Estaba allí. Lo sabía. Antes estaba allí, junto a la cajita azul, aquella que traía un regalo tuyo que nunca comprendí. Como aquella vez que me diste un vídeo del futuro. Todavía recuerdo tus palabras: “es para los dos, ¿vale?” Y allí estaba, aquel niño rubio, con esos ojos color miel, mirando atento a la cámara. ¡Pero quién demonios era aquel zagal! Pues nada, así había venido aquella cajita azul con cosas, un día, así, llegó y ya. Solamente se podía sacar una de cada vez. Bueno, no importaba, me sobraba la paciencia. Imaginaba un orden en aquel salir de objetos, los pensaba categorizados por su aroma, su sintonía con el tiempo o por la proximidad alfabetica a tu nombre. Salían. Y así salió aquella vez ese balanceo, tras un pañuelo usado. Ese balanceo era tan especial. “Viene de dentro”, me dijiste, “¿ves?”, y lo acogías en la palma abierta mientras abrías tanto los ojos que parecía que pudieses contener el mundo entre las pupilas y los párpados. Luego lo dejaste allí, en el cajón de las cosas importantes.

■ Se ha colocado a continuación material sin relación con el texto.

(** * pcap2csv: a shallow embedding of [src/pcap2csv.py]

    The script walks the records of a capture file, pairs record number
    [n] with the [n]-th summary of a protocol summary provider and prints
    one row per pair into a text file.  The embedding follows the three
    functions of the script, [render_csv_row], [pcap2csv] and [main], and
    keeps the names of their locals.

    The packet library (the dissector behind [Ether(pkt_sc)]) and the two
    capture readers are not part of the script.  The dissector is a
    section variable of the development; the readers are represented by
    what they yield for a capture file. *)

From Stdlib Require Import NArith ZArith Ascii String DecimalString.
From Stdlib Require Import DecimalPos DecimalN.
From Stdlib.Strings Require Import Byte.
From stdpp Require Import gmap strings list fin_maps.

Local Open Scope string_scope.
Local Open Scope list_scope.

(** ** Python values used by the script *)

(** A [bytes] object. *)
Abbreviation bytes := (list byte).

(** The exceptions that can travel through the script.  [StopIteration]
    is what the provider's [next_packet] raises at the end of its
    sequence; [IndexError] is what a layer lookup [pkt[cls]] raises when
    the layer is absent; [KeyError] and [AttributeError] are a missing
    dictionary key and a missing attribute; [UnboundLocalError] is what
    reading a local that
    no executed branch assigned raises; [FileNotFoundError] and
    [CaptureFormatError] are a reader refusing a missing file and a file
    that is no capture. *)
Inductive exn :=
| StopIteration
| IndexError (layer : string)
| KeyError (key : string)
| AttributeError (name : string)
| UnboundLocalError (var : string)
| FileNotFoundError
| CaptureFormatError.
(** * Growth-reference pipeline: header normalisation, LMS extraction,
      gender split and series combination

    A shallow embedding of [process_data.py], [02_standardize_data.py] and
    [01_convert_to_csv.py].
    Python strings are lists of characters, cells of a pandas frame are a
    small sum type, floats are IEEE binary64 ([PrimFloat]), Python [int]s
    are [Z], and exceptions are an explicit error result. *)

From Stdlib Require Import ZArith NArith List Bool Ascii String Lia.
From Stdlib Require Import Floats Permutation FinFun.
Import ListNotations.

Local Open Scope bool_scope.
Local Open Scope list_scope.

Set Warnings "-inexact-float".

(* ================================================================== *)
(** * Python strings *)
(* ================================================================== *)

(** A Python [str] restricted to code points below 256: one [ascii] per
    character, read as its Latin-1 code point. *)
Definition str := list ascii.

Definition lit (s : string) : str := list_ascii_of_string s.

Definition code (c : ascii) : N := N_of_ascii c.

Definition in_range (lo hi : N) (c : ascii) : bool :=
  (lo <=? code c)%N && (code c <=? hi)%N.

(** [a == b] on strings *)
Fixpoint str_eqb (a b : str) : bool :=
  match a, b with
  | [], [] => true
  | x :: a', y :: b' => Ascii.eqb x y && str_eqb a' b'
  | _, _ => false
  end.

(** [str.lower()] : the upper-case letters below 256 are A-Z and the
    Latin-1 capitals 0xC0-0xDE without the multiplication sign 0xD7; each
    maps to the code point 32 above it. *)
Definition lower_char (c : ascii) : ascii :=
  if in_range 65 90 c || (in_range 192 222 c && negb (code c =? 215)%N)
  then ascii_of_N (code c + 32)
  else c.

Definition lower (s : str) : str := map lower_char s.

(** [str.isspace()] on one character. *)
Definition is_space (c : ascii) : bool :=
  in_range 9 13 c || in_range 28 32 c || (code c =? 133)%N || (code c =? 160)%N.

Fixpoint lstrip_by (p : ascii -> bool) (s : str) : str :=
  match s with
  | c :: t => if p c then lstrip_by p t else s
  | [] => []
  end.

Definition strip_by (p : ascii -> bool) (s : str) : str :=
  rev (lstrip_by p (rev (lstrip_by p s))).

(** [s.strip()] *)
Definition strip (s : str) : str := strip_by is_space s.

Definition underscore : ascii := "_"%char.

Definition is_underscore (c : ascii) : bool := (code c =? 95)%N.

(** [s.strip('_')] *)
Definition strip_underscores (s : str) : str := strip_by is_underscore s.

(** [s.startswith(p)] *)
Fixpoint startswith (p s : str) : bool :=
  match p, s with
  | [], _ => true
  | _ :: _, [] => false
  | a :: p', b :: s' => Ascii.eqb a b && startswith p' s'
  end.

(** [needle in hay] for strings: [needle] occurs as a contiguous run. *)
Fixpoint contains (needle hay : str) : bool :=
  startswith needle hay ||
  match hay with
  | [] => false
  | _ :: t => contains needle t
  end.

(** [s.endswith(suffix)] *)
Definition endswith (s suffix : str) : bool :=
  startswith (rev suffix) (rev s).
(** C9.  For a start command (a message not of the bot whose lowered,
    stripped text starts with "start"), whatever order the set [PLACES] is
    visited in: when the text is one token, so that no location token
    follows, the user is prompted with the permitted values and nothing
    else happens; otherwise the first place in visiting order that occurs
    in the text as a substring is the location Start is called with; and
    when no permitted value occurs in the text, the invalid-location report
    is sent and nothing else happens. *)
Theorem start_command_location places_iter env message w :
  places_iter ≡ₚ PLACES ->
  author_is_bot message = false ->
  let text := strip (lower (content message)) in
  startswith text "start" = true ->
  (length (split text) = 1%nat ->
   on_message places_iter env message w =
     (emit (Send (mention (author message)
                  +:+ " Mention the location (choose one: "
                  +:+ options_text +:+ ").")) w, Ret tt)) /\
  (length (split text) <> 1%nat ->
   (forall before place after,
      places_iter = before ++ place :: after ->
      is_substring place text ->
      (forall p, p ∈ before -> ~ is_substring p text) ->
      on_message places_iter env message w =
        reply message (msg_started message place)
              (create_event env (author message) place (guild message) w)) /\
   ((forall p, p ∈ PLACES -> ~ is_substring p text) ->
    on_message places_iter env message w =
      (emit (Send ("Invalid location! Options: " +:+ options_text)) w,
       Ret tt))).
Proof.
  intros Hperm Hbot text Hstart. unfold on_message. rewrite Hbot.
  fold text. rewrite Hstart. split.
  - intros Hone. rewrite Hone. simpl.
    unfold msg_prompt. by rewrite (sorted_places _ Hperm).
  - intros Hmany. apply Nat.eqb_neq in Hmany. rewrite Hmany. split.
    + intros before place after Hsplit Hsub Hbefore.
      assert (scan_places places_iter text = Some place) as Hscan.
      { unfold scan_places. rewrite Hsplit. apply find_first.
        - by apply contains_spec.
        - intros p Hp. destruct (contains p text) eqn:Hc; [|done].
          apply contains_spec in Hc. by destruct (Hbefore p Hp). }
      rewrite Hscan, place_nonempty; [done|].
      rewrite <- Hperm, Hsplit. apply elem_of_app. right. left.
    + intros Hnone.
      assert (scan_places places_iter text = None) as Hscan.
      { unfold scan_places. apply find_none. intros p Hp.
        destruct (contains p text) eqn:Hc; [|done].
        apply contains_spec in Hc. rewrite Hperm in Hp.
        by destruct (Hnone p Hp). }
      rewrite Hscan. simpl. unfold msg_invalid.
      by rewrite (sorted_places _ Hperm).
Qed.
(** The best markets are the [limit] winning positions with the highest
    profit, highest first; the worst markets are the [limit] losing
    positions with the deepest loss, deepest first.  A position with a
    profit that is left out of the best markets gained no more than any
    market listed, and the list is then full; likewise for the losses.
    A position that broke even appears in neither list. *)
Theorem best_and_worst_markets :
  forall (categorizeMarket : string -> Analytics.MarketCategory)
         (positions : list Analytics.ClosedPosition) (limit : nat),
    let top := Analytics.getTopMarkets categorizeMarket positions limit in
    let worst := Analytics.getWorstMarkets categorizeMarket positions limit in
    let wins := filter Analytics.isWin positions in
    let losses := filter Analytics.isLoss positions in
    length top = Nat.min limit (length wins) /\
    length worst = Nat.min limit (length losses) /\
    StronglySorted (fun a b => (Analytics.ms_pnl b <= Analytics.ms_pnl a)%Q) top /\
    StronglySorted (fun a b => (Analytics.ms_pnl a <= Analytics.ms_pnl b)%Q) worst /\
    Forall (fun m =>
              (0 < Analytics.ms_pnl m)%Q /\
              exists p, In p positions /\
                        m = Analytics.toMarketStats categorizeMarket Analytics.Win p)
           top /\
    Forall (fun m =>
              (Analytics.ms_pnl m < 0)%Q /\
              exists p, In p positions /\
                        m = Analytics.toMarketStats categorizeMarket Analytics.Lose p)
           worst /\
    (forall p,
        In p positions -> (0 < Analytics.cp_realizedPnl p)%Q ->
        In (Analytics.toMarketStats categorizeMarket Analytics.Win p) top \/
        (length top = limit /\
         Forall (fun m => (Analytics.cp_realizedPnl p <= Analytics.ms_pnl m)%Q) top)) /\
    (forall p,
        In p positions -> (Analytics.cp_realizedPnl p < 0)%Q ->
        In (Analytics.toMarketStats categorizeMarket Analytics.Lose p) worst \/
        (length worst = limit /\
         Forall (fun m => (Analytics.ms_pnl m <= Analytics.cp_realizedPnl p)%Q) worst)).
Proof.
  intros categorize positions limit. cbv zeta.
  unfold Analytics.getTopMarkets, Analytics.getWorstMarkets.
  set (sortedWins := Analytics.stableSort _ (filter Analytics.isWin positions)).
  set (sortedLosses := Analytics.stableSort _ (filter Analytics.isLoss positions)).
  destruct (selection_spec Analytics.isWin Analytics.byProfit sortedWins positions limit)
    as (_ & Hlen1 & Hs1 & Hin1 & Hbest1);
    [apply stableSort_perm|apply winners_sorted|].
  destruct (selection_spec Analytics.isLoss Analytics.byLoss sortedLosses positions limit)
    as (_ & Hlen2 & Hs2 & Hin2 & Hbest2);
    [apply stableSort_perm|apply losers_sorted|].
  cbv zeta in *.
  rewrite !length_map.
  split; [exact Hlen1|]. split; [exact Hlen2|].
  split; [eapply sorted_map; [|exact Hs1]; intros a b H; exact H|].
  split; [eapply sorted_map; [|exact Hs2]; intros a b H; exact H|].
  split.
  { rewrite Forall_map. apply Forall_forall. intros p Hp.
    destruct (Hin1 p Hp) as [Hpos Hk]. split.
    - now apply gtb_lt in Hk.
    - now exists p. }
  split.
  { rewrite Forall_map. apply Forall_forall. intros p Hp.
    destruct (Hin2 p Hp) as [Hpos Hk]. split.
    - now apply ltb_lt in Hk.
    - now exists p. }
  split.
  - intros p Hp Hgain.
    destruct (Hbest1 p Hp) as [Hin|[Hfull Hle]]; [now apply gtb_lt| |].
    + left. now apply in_map.
    + right. split; [exact Hfull|].
      rewrite Forall_map. apply Forall_forall. intros x Hx. exact (Hle x Hx).
  - intros p Hp Hloss.
    destruct (Hbest2 p Hp) as [Hin|[Hfull Hle]]; [now apply ltb_lt| |].
    + left. now apply in_map.
    + right. split; [exact Hfull|].
      rewrite Forall_map. apply Forall_forall. intros x Hx. exact (Hle x Hx).
Qed.
(** * hive-mind: the Claude execution module

    A shallow embedding of [executeClaudeCommand], the function that runs
    the [claude] child process, folds its line-delimited JSON output into
    the session state and classifies the exit.  The repository carries the
    function twice:

    - [src/solve.claude-execution.lib.mjs] starts the child with
      [spawn('sh', ['-c', shellCommand])] and listens to its events
      (module [Spawn] below);
    - a second copy drives the child through the command-stream [$]
      primitive and writes the two prompts to files (module
      [CommandStream] below).

    The per-line processing is textually the same in both and is embedded
    once.

    Beside it the file embeds [execCommand] and
    [checkForUncommittedChanges], with which both copies end (module
    [Git]), and the functions of [youtrack.lib.mjs] that read issue ids
    and project mappings and talk to the YouTrack API (modules
    [YouTrack], [ProjectMap], [Api] and [IssueApi]).
    [fetchYouTrackIssues] and the script [test-command-stream.mjs] are
    not embedded.

    Conventions of the embedding.
    - A JavaScript string is a [string]: a sequence of code units below
      256.
    - A value produced by [JSON.parse] is a [json]; [undefined] is the
      [None] of [option json].
    - [JSON.parse], [JSON.stringify], [path.join] and the coercing
      comparison [<] are built-ins of the runtime: the definitions take
      them from the class [Runtime], and the theorems hold for every
      runtime.  [RefRuntime] is an executable instance used to run the
      scenarios.
    - The caller-supplied [log] is a sink: a call appends one [LogMsg] to
      the trace when it is made, and the [await] on it returns later;
      [getResourceSnapshot], [use] and [fs.promises.writeFile] return;
      none of the collaborators throws.  What [console.error] prints is
      not part of the trace.
    - The listeners of the spawn variant are async functions that nobody
      awaits.  A listener runs to its next [await] and stops there; the
      other listeners, the events of the child and the call itself have
      their turns in between, and find the variables as they are then.
      The list of events of a child tells whose turn it is ([Async] and
      [Spawn.step] below).  The command-stream copy awaits in sequence
      inside one function; it is embedded with [Step], where an [await]
      returns before anything else runs.
    - [new URL], [Object.keys] and the [cleanErrorMessage] of [./lib.mjs]
      are taken from the class [Api.Platform], [fetch] and [spawn] are
      given by what they answer; the theorems hold for every one of
      them. *)

From Stdlib Require Import String Ascii List ZArith Bool Arith Lia RelationClasses.
Import ListNotations.

Local Open Scope list_scope.
Local Open Scope string_scope.
Set Warnings "-register-all".

(** ** JavaScript strings *)

Module JsString.

Definition nl : ascii := "010"%char.
Definition dquote : ascii := "034"%char.

Definition str (c : ascii) : string := String c EmptyString.

(** White space of [String.prototype.trim] among the code units below 256:
    TAB, LF, VT, FF, CR, SPACE and NBSP. *)
Definition is_space (c : ascii) : bool :=
  let n := nat_of_ascii c in
  ((9 <=? n)%nat && (n <=? 13)%nat) || (n =? 32)%nat || (n =? 160)%nat.

(** [s.trim()] is truthy: some code unit of [s] is not white space. *)
Fixpoint trim_nonempty (s : string) : bool :=
  match s with
  | EmptyString => false
  | String c r => if is_space c then trim_nonempty r else true
  end.

Fixpoint starts_with (needle s : string) : bool :=
  match needle, s with
  | EmptyString, _ => true
  | String _ _, EmptyString => false
  | String a n, String b r => Ascii.eqb a b && starts_with n r
  end.

(** [s.includes(needle)] *)
Fixpoint includes (needle s : string) : bool :=
  starts_with needle s ||
  match s with
  | EmptyString => false
  | String _ r => includes needle r
  end.

(** [s.split('\n')]: never empty, one more element than there are line
    feeds. *)
Fixpoint split_nl (s : string) : list string :=
  match s with
  | EmptyString => [EmptyString]
  | String c r =>
      if Ascii.eqb c nl then EmptyString :: split_nl r
      else match split_nl r with
           | h :: t => String c h :: t
           | [] => [str c]
           end
  end.

(** [s.replace(/\n/g, by)] *)
Fixpoint replace_nl (by_ s : string) : string :=
  match s with
  | EmptyString => EmptyString
  | String c r =>
      if Ascii.eqb c nl then by_ ++ replace_nl by_ r
      else String c (replace_nl by_ r)
  end.

(** Concatenation of a list of strings, [chunks.join('')]. *)
Definition concat_all (l : list string) : string :=
  fold_right append EmptyString l.

(** [a.pop()] on a copy: the last element and the elements before it. *)
Definition last_or_empty (l : list string) : string := last l EmptyString.

End JsString.
Import JsString.

(** ** JavaScript values *)

(** A number is kept as the decimal [mantissa * 10 ^ exponent] it was
    written as. *)
Inductive json : Type :=
| JNull
| JBool (b : bool)
| JNum (mantissa exponent : Z)
| JStr (s : string)
| JArr (items : list json)
| JObj (fields : list (string * json)).

(** Truthiness, as [if (v)] and [||] test it. *)
Definition truthy (v : json) : bool :=
  match v with
  | JNull => false
  | JBool b => b
  | JNum m _ => negb (m =? 0)%Z
  | JStr s => negb (String.eqb s EmptyString)
  | JArr _ => true
  | JObj _ => true
  end.

Definition truthy_opt (v : option json) : bool :=
  match v with
  | Some w => truthy w
  | None => false
  end.

(** Own property of an object built by [JSON.parse]: of a repeated key the
    last occurrence counts. *)
Fixpoint obj_get (k : string) (fields : list (string * json)) : option json :=
  match fields with
  | [] => None
  | (k', v) :: rest =>
      match obj_get k rest with
      | Some w => Some w
      | None => if String.eqb k k' then Some v else None
      end
  end.

(** [v === 'lit'] *)
Definition is_str (lit : string) (v : option json) : bool :=
  match v with
  | Some (JStr s) => String.eqb s lit
  | _ => false
  end.

(** Errors a handler can throw. *)
Inductive JsError : Type :=
| SyntaxError
| TypeError
| Error (message : string).

(** The built-ins the module relies on. *)
Class Runtime : Type := {
  (** [JSON.parse(text)]; [None] when it throws a SyntaxError *)
  JSON_parse : string -> option json;
  (** [JSON.stringify(value)] of a parsed value *)
  JSON_stringify : json -> string;
  (** [v < n] with the coercions of the abstract relational comparison *)
  js_less_than : json -> Z -> bool;
  (** [path.join(dir, name)] *)
  path_join : string -> string -> string
}.

(** ** The log sink and the state of one run *)

(** What a call of [log] carries: the values interpolated into the message
    and, for the output of the child, the [stream] option of the call. *)
Inductive LogMsg : Type :=
| LogSessionId (id : json)          (* Session ID: ${sessionId}, verbose *)
| LogClaude (text : json)           (* data.text, stream 'claude' *)
| LogTool (name : json)             (* Using tool: ${data.name}, stream 'tool' *)
| LogToolBash (command : json)      (* $ ${data.input.command}, 'tool-detail' *)
| LogToolWrite (path : json)        (* Writing to: ${data.input.path} *)
| LogToolRead (path : json)         (* Reading: ${data.input.path} *)
| LogToolError (error : json)       (* Tool error: ${data.error}, 'tool-error' *)
| LogToolResult (output : string)   (* Result: ${output}, 'tool-result' *)
| LogError (error : json)           (* Error: ${...}, stream 'error' *)
| LogMeta (count : nat)             (* Message ${messageCount} from assistant *)
| LogRaw (line : string)            (* the line itself, stream 'raw' *)
| LogStderr (text : string)         (* the chunk itself, stream 'stderr' *)
| LogNote (label : string) (values : list json). (* every other message *)

(** The [stream] option of a call, when it has one. *)
Definition stream_of (m : LogMsg) : option string :=
  match m with
  | LogSessionId _ => None
  | LogClaude _ => Some "claude"
  | LogTool _ => Some "tool"
  | LogToolBash _ | LogToolWrite _ | LogToolRead _ => Some "tool-detail"
  | LogToolError _ => Some "tool-error"
  | LogToolResult _ => Some "tool-result"
  | LogError _ => Some "error"
  | LogMeta _ => Some "meta"
  | LogRaw _ => Some "raw"
  | LogStderr _ => Some "stderr"
  | LogNote _ _ => None
  end.

Definition is_raw (m : LogMsg) : bool :=
  match m with
  | LogRaw _ => true
  | _ => false
  end.

(** The [let] variables of [executeClaudeCommand], and the trace of the
    sink. *)
Record RunState : Type := mkRunState {
  commandFailed : bool;
  sessionId : json;
  limitReached : bool;
  messageCount : nat;
  toolUseCount : nat;
  lastMessage : json;
  logged : list LogMsg
}.

Definition initialState : RunState :=
  {| commandFailed := false;
     sessionId := JNull;
     limitReached := false;
     messageCount := 0;
     toolUseCount := 0;
     lastMessage := JStr EmptyString;
     logged := [] |}.

Definition set_commandFailed (b : bool) (st : RunState) : RunState :=
  {| commandFailed := b; sessionId := sessionId st;
     limitReached := limitReached st; messageCount := messageCount st;
     toolUseCount := toolUseCount st; lastMessage := lastMessage st;
     logged := logged st |}.

Definition set_sessionId (v : json) (st : RunState) : RunState :=
  {| commandFailed := commandFailed st; sessionId := v;
     limitReached := limitReached st; messageCount := messageCount st;
     toolUseCount := toolUseCount st; lastMessage := lastMessage st;
     logged := logged st |}.
(** X23: a save changes nothing but the four keys and the toast: the
    toggles, every other stored entry, the chat and the whole state of
    capture, exchange and playback are as before, so saving during a turn
    does not disturb it. *)
Theorem save_touches_only_keys (f : form) (s : state) :
  let s' := snd (save f s) in
  conciseToggle (page s') = conciseToggle (page s)
  /\ webToggle (page s') = webToggle (page s)
  /\ (forall k, (forall i, k <> key_of i) ->
                localStorage (page s') !! k = localStorage (page s) !! k)
  /\ toasts (ui s') = toasts (ui s) ++ ["Saved API keys"]
  /\ chatWindow (ui s') = chatWindow (ui s)
  /\ face s' = face s
  /\ (sessionId s', mediaRecorder s', recorders s', chunks s', acquiring s',
      inflight s', aiAudio s')
     = (sessionId s, mediaRecorder s, recorders s, chunks s, acquiring s,
        inflight s, aiAudio s).
Proof.
  cbn zeta. unfold save.
  cbn [snd page with_ui with_page setItem localStorage conciseToggle
       webToggle].
  repeat split.
  intros k Hk.
  pose proof (Hk Assemblyai). pose proof (Hk Gemini).
  pose proof (Hk Murf). pose proof (Hk Tavily).
  cbn [key_of] in *. now simplify_map_eq.
Qed.

Lemma trim_blank (v : string) :
  all_chars Text.ws1 v = true -> Text.trim v = EmptyString.
Proof.
  intros H. unfold Text.trim.
  assert (Hs : Text.strip false v = EmptyString).
  { induction v as [|a v IH]; [reflexivity|].
    simpl in H. apply andb_true_iff in H as [Ha Hv].
    simpl. rewrite Ha. now apply IH. }
  now rewrite Hs.
Qed.

(** X24: an input left empty or holding only spaces, tabs or line breaks
    is stored as the empty text and its key field is never sent. *)
Theorem blank_key_is_not_sent (f : form) (s : state) (now : N) (b : blob)
  (i : input) (v : string) :
  all_chars Text.ws1 (typed i f) = true ->
  localStorage (page (snd (save f s))) !! key_of i = Some EmptyString
  /\ ~ In (field_of i, FText v) (build_form now b (page (snd (save f s)))).
Proof.
  intros Hblank. split.
  - rewrite saved_lookup. now rewrite trim_blank.
  - rewrite credential_field_configured. unfold configured.
    rewrite saved_lookup, trim_blank by exact Hblank.
    intros [[= <-] Hne]. discriminate.
Qed.
(** The row [toggle_vote] looks for: this user's vote on this object. *)
Definition is_vote_of (u : User) (t : content_object) (v : Vote) : bool :=
  (vote_user v =? user_id u)
  && ContentType_eqb (vote_content_type v) (get_for_model t)
  && (vote_object_id v =? content_object_id t).

(** [Vote.toggle_vote(user, content_object, vote_value)].  The
    [post_save] receiver [vote_created] runs after a row is created or
    saved. *)
Definition toggle_vote (now : string) (u : User) (t : content_object)
  (value : Z) : M (option Vote) :=
  fun s =>
    match objects_get (is_vote_of u t) (votes (db s)) with
    | Ok vote =>
        if vote_value vote =? value
        then
          (* Same vote, remove it *)
          (Ok None,
           with_db (with_votes
                      (filter (fun v => negb (vote_id v =? vote_id vote))
                              (votes (db s)))
                      (db s)) s)
        else
          (* Different vote, update it *)
          let vote' := set_vote_value value vote in
          (vote_created now vote' u false ;;; ret (Some vote'))
            (with_db (with_votes
                        (map (fun v => if vote_id v =? vote_id vote then vote' else v)
                             (votes (db s)))
                        (db s)) s)
    | Raise DoesNotExist =>
        (* Create new vote *)
        let vote :=
          {| vote_id := fresh_pk vote_id (votes (db s));
             vote_user := user_id u;
             vote_value := value;
             vote_content_type := get_for_model t;
             vote_object_id := content_object_id t |} in
        (vote_created now vote u true ;;; ret (Some vote))
          (with_db (with_votes (votes (db s) ++ [vote]) (db s)) s)
    | Raise e => (Raise e, s)
    end.

End Votes.

(** The vote score a client is shown for a target. *)
Definition vote_score (t : content_object) (s : State) : Z * State :=
  match t with
  | a_question q => Questions.vote_score q s
  | an_answer a => (Answers.vote_score a (db s), s)
  end.

(* ================================================================= *)
(** ** questions/views.py *)

Inductive response : Type :=
| HTTP_200 (body : dict)
| HTTP_403 (body : dict)
| HTTP_404.

Module AcceptAnswerView.

(** [post(request, slug, answer_id)]; the question is named by its key. *)
Definition post (now : string) (request_user : User) (question_key : Z)
  (answer_key : Z) : M response :=
  fun s =>
    match get_question question_key (db s) with
    | Raise _ => (Ok HTTP_404, s)
    | Ok q =>
        let question := Questions.from_db q in
        if negb (question_author q =? user_id request_user)
        then (Ok (HTTP_403 [("error", JStr "Only the question author can accept answers")]), s)
        else
          match objects_get (fun a => (answer_id a =? answer_key)
                                      && (answer_question a =? question_id q))
                            (answers (db s)) with
          | Raise _ => (Ok HTTP_404, s)
          | Ok answer =>
              (* the previous accepted answer is cleared, then replaced *)
              let question' :=
                {| fields :=
                     {| question_id := question_id q;
                        question_title := question_title q;
                        question_author := question_author q;
                        accepted_answer := Some (answer_id answer);
                        is_answered := true |};
                   _previous_accepted_answer := _previous_accepted_answer question |} in
              (_ <- Questions.save now question' None ;;
               ret (HTTP_200 [("message", JStr "Great choice! Answer has been accepted.");
                              ("accepted_answer_id", JNum (answer_id answer))])) s
          end
    end.

End AcceptAnswerView.

(* ================================================================= *)
(** ** notifications/models.py and notifications/views.py *)

Definition is_unread_for (u : Z) (n : Notification) : bool :=
  (recipient n =? u) && negb (is_read n).

(** [Notification.objects.filter(recipient=user, is_read=False).count()]. *)
Definition unread_count (u : Z) (d : Db) : Z :=
  Z.of_nat (List.length (filter (is_unread_for u) (notifications d))).

(** [notification.mark_as_read()]. *)
Definition mark_as_read (n : Notification) : M unit :=
  execute (fun d =>
    with_notifications
      (map (fun r => if notification_id r =? notification_id n
                     then set_is_read true r else r)
           (notifications d)) d).

Module MarkNotificationReadAPIView.

Definition post (request_user : User) (key : Z) : M response :=
  fun s =>
    match objects_get (fun n => (notification_id n =? key)
                                && (recipient n =? user_id request_user))
                      (notifications (db s)) with
    | Ok n =>
        (mark_as_read n ;;;
         ret (HTTP_200 [("success", JBool true);
                        ("message", JStr "Notification marked as read")])) s
    | Raise _ => (Ok HTTP_404, s)
    end.

End MarkNotificationReadAPIView.

Module MarkAllReadAPIView.

(** The bulk update behind [post]: returns [count_updated]. *)
Definition mark_all_read (request_user : Z) : M Z :=
  fun s =>
    let '(rows, count_updated) :=
      queryset_update (is_unread_for request_user) (set_is_read true)
                      (notifications (db s)) in
    (Ok count_updated, with_db (with_notifications rows (db s)) s).

Definition post (request_user : User) : M response :=
  count_updated <- mark_all_read (user_id request_user) ;;
  ret (HTTP_200 [("success", JBool true);
                 ("marked_read", JNum count_updated);
                 ("message", JStr ("Marked " ++ str count_updated
                                     ++ " notifications as read"))]).

End MarkAllReadAPIView.

Module UnreadNotificationsAPIView.

Definition count (request_user : User) (s : State) : Z :=
  unread_count (user_id request_user) (db s).

End UnreadNotificationsAPIView.

(* ================================================================= *)
(** ** Opening a connection *)

Definition accept (channel : string) (c : consumer_class) (L : ChannelLayer)
  : ChannelLayer :=
  {| groups := groups L;
     connections := connections L
                    ++ [{| channel_name := channel; consumer := c; outbox := [] |}] |}.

Y ahora no está. Aparto a manotazos las monedas, los bolígrafos secos y las acreditaciones de trescientos treinta eventos. Tanteo el fondo del cajón, intentando adivinar en una veta de la madera algo familiar. Nada. No estaba. Ni rastro del balanceo. Nunca debí dejar a nadie rebuscar en los cajones.